For many students, Maryville College has been a safe haven from the more conservative surrounding area. “People here are awful. I’m not even comfortable holding my partners hand in public,” said Christopher Payne, a former Maryville College student who identifies as queer and non-binary. “[At Heritage High school] I was called homophobic slurs daily. It was miserable being who I was. Maryville was so much better for me and let me grow into the queer person I am today.”
“The surrounding Maryville area definitely has a conservative and intolerant vibe compared to on campus,” said Hannah Wilson, a current Maryville College sophomore who identifies as bisexual. “I always mentally prepare myself when going out because I never know if someone will say or do something rude.”
Myers stated that more and more, Maryville College’s LGBTQ+ friendly environment has become a draw for students. “Our students on campus feel like they have a place where they can go . . . it tells our community that this is a welcoming campus.” He cited that even though the college does not widely advertise its acceptance of LGBTQ+ individuals, through word of mouth alone students become aware of its reputation, and that becomes a deciding factor in them choosing to attend the college.
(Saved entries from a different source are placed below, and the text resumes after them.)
Lemma contiguous_take n ts : contiguous ts -> contiguous (take n ts).
Proof. intros Hts i r [Hr _]%lookup_take_Some. by apply Hts. Qed.

Lemma contiguous_alter f i ts :
  (forall r, rec_index (f r) = rec_index r) -> contiguous ts -> contiguous (alter f i ts).
Proof.
  intros Hf Hts j r. destruct (decide (i = j)) as [->|Hne].
  - rewrite list_lookup_alter_eq. intros (r' & Hr & ->)%fmap_Some. rewrite Hf. by apply Hts.
  - rewrite list_lookup_alter_ne by done. apply Hts.
Qed.

Lemma contiguous_snoc r ts :
  rec_index r = length ts -> contiguous ts -> contiguous (ts ++ [r]).
Proof.
  intros Hr Hts i r' Hi. apply lookup_app_Some in Hi as [Hi|[Hle Hi]]; [by apply Hts|].
  apply list_lookup_singleton_Some in Hi as [Hi <-]. rewrite Hr. lia.
Qed.

Lemma alter_last_alter f (ts ts' : list TurnRecord) :
  alter_last f ts = Some ts' -> exists i, ts' = alter f i ts.
Proof. intros [_ ->]%alter_last_Some. by eexists. Qed.

(** A command either overwrites the ledger with a checkpoint, records a turn at
    its end, cuts a prefix of it, or edits the events and status of one turn. *)
Variant transcript_change (ts : list TurnRecord) : cmd -> list TurnRecord -> Prop :=
| TCRestore cp : transcript_change ts (CRestore cp) (cp_turns cp)
| TCRecord now t r : rec_index r = length ts -> transcript_change ts (CRecord now t) (ts ++ [r])
| TCCut c n : transcript_change ts c (take n ts)
| TCEdit c f i :
    (forall r, rec_index (f r) = rec_index r /\ rec_turn (f r) = rec_turn r) ->
    transcript_change ts c (alter f i ts)
| TCSame c : transcript_change ts c ts.

Lemma exec_transcript c s : transcript_change (led_turns s) c (led_turns (exec c s)).
Proof.
  destruct c; simpl;
    unfold append_events, settle_turn, append_events_to, settle_turn_at, with_turn_at,
      select, apply, release, discard, rewind_to;
    repeat case_match; simplify_eq/=; try (by constructor).
  all: match goal with H : alter_last _ _ = Some _ |- _ =>
         apply alter_last_alter in H as [? ->] end; by constructor.
Qed.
This reputation becomes even more significant when compared to the next closest college, the University of Tennessee (UT). Beginning in May, when a bill defunding UT’s Office for Diversity and Inclusion was allowed to pass, the college has faced an uphill battle in establishing an LGBTQ+ friendly environment, with persistent vandalism to the campus’ Pride Center and protests from governmental benefactors.
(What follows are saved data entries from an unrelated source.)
(** A settlement call: the ledger method's result, its error rendered. *)
Definition settle_with {A} sid (f : LedgerState -> result ReplayError.t (LedgerState * A)) d
    : DaemonState * result Str A :=
  let '(d, l) := ledger sid d in
  match f (read_ledger l d) with
  | Ok (s, a) => (write_ledger l s d, Ok a)
  | Err e => (d, Err (candidate_error e))
  end.

Definition select sid (at_ : nat) d : DaemonState * result Str unit :=
  settle_with sid (fun s => result_map (fun s' => (s', tt)) (ReplayLedger.select at_ s)) d.
Definition apply sid (at_ : nat) d : DaemonState * result Str nat :=
  settle_with sid (ReplayLedger.apply at_) d.
Definition release sid (at_ : nat) d : DaemonState * result Str bool :=
  settle_with sid (ReplayLedger.release at_) d.
Definition discard sid (at_ : nat) d : DaemonState * result Str nat :=
  settle_with sid (ReplayLedger.discard at_) d.

(** ** Interleaving

    A step of the system: a port call, or a step of a stream task, with the
    answers of the environment it met. *)

Inductive label : Type :=
| LRegister (h : HarnessRef)
| LSetSink (attached : bool)
| LRestoreCheckpoint (cp : Checkpoint)
| LRun (now_record now_start : Instant) (mkdir : result Str unit) (turn : HarnessTurn)
| LResume (sid : SessionId) (response : Str) (credential : option (Str * Str)) (answers : bool)
| LResumeCommand (sid : SessionId) (decision : CommandDecision.t) (answers : bool)
| LCancel (sid : SessionId)
| LRewind (sid : SessionId) (at_ : nat)
| LFork (sid : SessionId) (at_ : nat) (new_sid : SessionId)
| LReplay (sid : SessionId) (at_ : nat)
| LSelect (sid : SessionId) (at_ : nat)
| LApply (sid : SessionId) (at_ : nat)
| LRelease (sid : SessionId) (at_ : nat)
| LDiscard (sid : SessionId) (at_ : nat)
| LTaskEvent (tid : nat) (ev : HarnessServerEvent.t)
| LTaskEnd (tid : nat) (answer : option HarnessSnapshot)
    (now_settle now_checkpoint now_finish : Instant).

Definition exec (lb : label) d : DaemonState :=
  match lb with
  | LRegister h => register h d
  | LSetSink attached => set_checkpoint_sink attached d
  | LRestoreCheckpoint cp => restore_checkpoint cp d
  | LRun now_record now_start mkdir turn => (run now_record now_start mkdir turn d).1
  | LResume sid response credential answers => (resume sid response credential answers d).1
  | LResumeCommand sid decision answers => (resume_command sid decision answers d).1
  | LCancel sid => (cancel sid d).1
  | LRewind sid at_ => (rewind sid at_ d).1
  | LFork sid at_ new_sid => (fork sid at_ new_sid d).1
  | LReplay sid at_ => (replay sid at_ d).1
  | LSelect sid at_ => (select sid at_ d).1
  | LApply sid at_ => (apply sid at_ d).1
  | LRelease sid at_ => (release sid at_ d).1
  | LDiscard sid at_ => (discard sid at_ d).1
  | LTaskEvent tid ev => task_event tid ev d
  | LTaskEnd tid answer now_settle now_checkpoint now_finish =>
      task_end tid answer now_settle now_checkpoint now_finish d
  end.

(** The states a daemon can reach by interleavings whose steps are allowed. *)
Inductive reach (ok : label -> DaemonState -> Prop) : DaemonState -> Prop :=
| reach_new registry : reach ok (new registry)
| reach_step d lb : reach ok d -> ok lb d -> reach ok (exec lb d).

(** A session state some task or the session table holds. *)
Definition active d (ss : SessionState) : Prop :=
  (exists tid t, d_tasks d !! tid = Some t /\ tk_state t = ss) \/
  (exists sid, d_sessions d !! sid = Some ss).

(** The turn an active session records, in the ledger it records into. *)
Definition live_turn d (ss : SessionState) : option TurnRecord :=
  ReplayLedger.turn (read_ledger (ss_ledger ss) d) (ss_turn_index ss).

Definition wire_events d (ss : SessionState) : list DaemonEvent.t :=
  sc_events (cells (d_cells d) (ss_cells ss)).

(** The transcript the daemon would rewind, fork or replay for a session. *)
Definition transcript d sid : option LedgerState :=
  (fun l => read_ledger l d) <$> d_ledgers d !! sid.
End daemon.
End Daemon.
“Because UTK is large and publicly funded, there are a lot of local politics that influence what UT can and cannot do,” said a member of UT’s admissions office, who wished to remain anonymous. “Think of who [Maryville College’s] campus authorities are: people like Anne McKee and Vandy Kemp. Because MC is small and private, people like that are able to influence the campus’ culture.”
“I think in the midst of being in the Southeastern Conference (SEC) and being a large research institution, social justice ends up falling through the cracks. Even though there are absolutely people here like Anne McKee and Vandy Kemp who want to be champions for marginalized students, their voices are often silenced by people with more money and public influence. It’s just a totally different environment with its own set of priorities.”
These priorities appear to be reflected in UT’s response to the Pride Center vandalism, or lack thereof, as some students see it. “These acts of hate are simply deplorable and the reaction from the University has been lackluster,” the UTK Pride Center posted on its Facebook page. “I would hope if something like that happened here, faculty would be up in arms,” Myers said when asked about the vandalism. “I just think that whole situation is sad.”
Maryville College was, in fact, hit with vandalism over Fall Break just weeks ago, and, as Myers hoped, students and faculty were avid about quickly joining together to clean it from the campus. Though the vandalism was directed at the college as a whole rather than the LGBTQ+ community, Maryville College has demonstrated that it will not sit quietly while people attempt to harm its campus and community.
Though Maryville College is only one institute, and a small one at that, it has provided a bastion of hope for the LGBTQ+ community in a place that desperately needs it. “I often wonder how my life would be if I went [somewhere else],” Rogers said when remembering his graduation from UT and subsequent decision to remain in East Tennessee, despite the discrimination he faces here as a gay man.
“I guess it’s good that people stay behind, because this area needs people like us,” said Myers.